**Exercise input**
(** * SpatialMapping semantic memory: entities, relationships and the
      semantic graph, embedded from
      [semantic_memory/core/entity.py], [semantic_memory/core/relationship.py]
      and [semantic_memory/graph/semantic_graph.py].

    Conventions of the embedding.
    - A Python [float] is idealised as a real number ([R]); comparisons are
      the decidable comparisons of [R].
    - A Python [int] is [Z]; a [UUID] is its 128-bit integer value ([N]);
      a [datetime] is a point on a time axis ([Z]); [datetime.now()] is an
      explicit argument [now] of the operations that read the clock.
    - A Python [str] is a [string]; [str.lower] is modelled on ASCII letters.
    - A Python [set] is a [gset]; a [dict] whose iteration order is visible
      (the primary indices, the adjacency of the multigraph) is an
      insertion-ordered association list; the two secondary indices are
      [gmap]s.
    - Entity and Relationship objects are mutable and shared between the
      indices and the multigraph, so they live in an object heap and are
      referred to by address.
    - Exceptions are values of [PyExc]; a fallible operation returns
      [PyExc + A], a mutating one also returns the store. *)

From Stdlib Require Import Reals Lra ZArith String Ascii List.
From stdpp Require Import gmap strings list fin_maps.

Local Open Scope R_scope.

(** ** Python built-ins used by the code *)

Module Py.

(** [str.lower()] on ASCII letters. *)
Definition lower_ascii (c : ascii) : ascii :=
  let n := nat_of_ascii c in
  if ((65 <=? n)%nat && (n <=? 90)%nat)%bool then ascii_of_nat (n + 32) else c.

Fixpoint lower (s : string) : string :=
  match s with
  | EmptyString => EmptyString
  | String c r => String (lower_ascii c) (lower r)
  end.

(** [sub in s] for two strings. *)
Fixpoint str_in (sub s : string) : bool :=
  if String.prefix sub s then true
  else match s with
       | EmptyString => false
       | String _ r => str_in sub r
       end.

(** Truthiness of an [Optional[str]]: [None] and the empty string are
    false. *)
Definition truthy_str (o : option string) : bool :=
  match o with
  | Some (String _ _) => true
  | _ => false
  end.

**Task description**
Look above for the line holding "[PyExc + A], a" and the line holding "let n := nat_of_ascii c in". Retype both, and every line between them, word for word and nothing else.

**Written reply**
      [PyExc + A], a mutating one also returns the store. *)

From Stdlib Require Import Reals Lra ZArith String Ascii List.
From stdpp Require Import gmap strings list fin_maps.

Local Open Scope R_scope.

(** ** Python built-ins used by the code *)

Module Py.

(** [str.lower()] on ASCII letters. *)
Definition lower_ascii (c : ascii) : ascii :=
  let n := nat_of_ascii c in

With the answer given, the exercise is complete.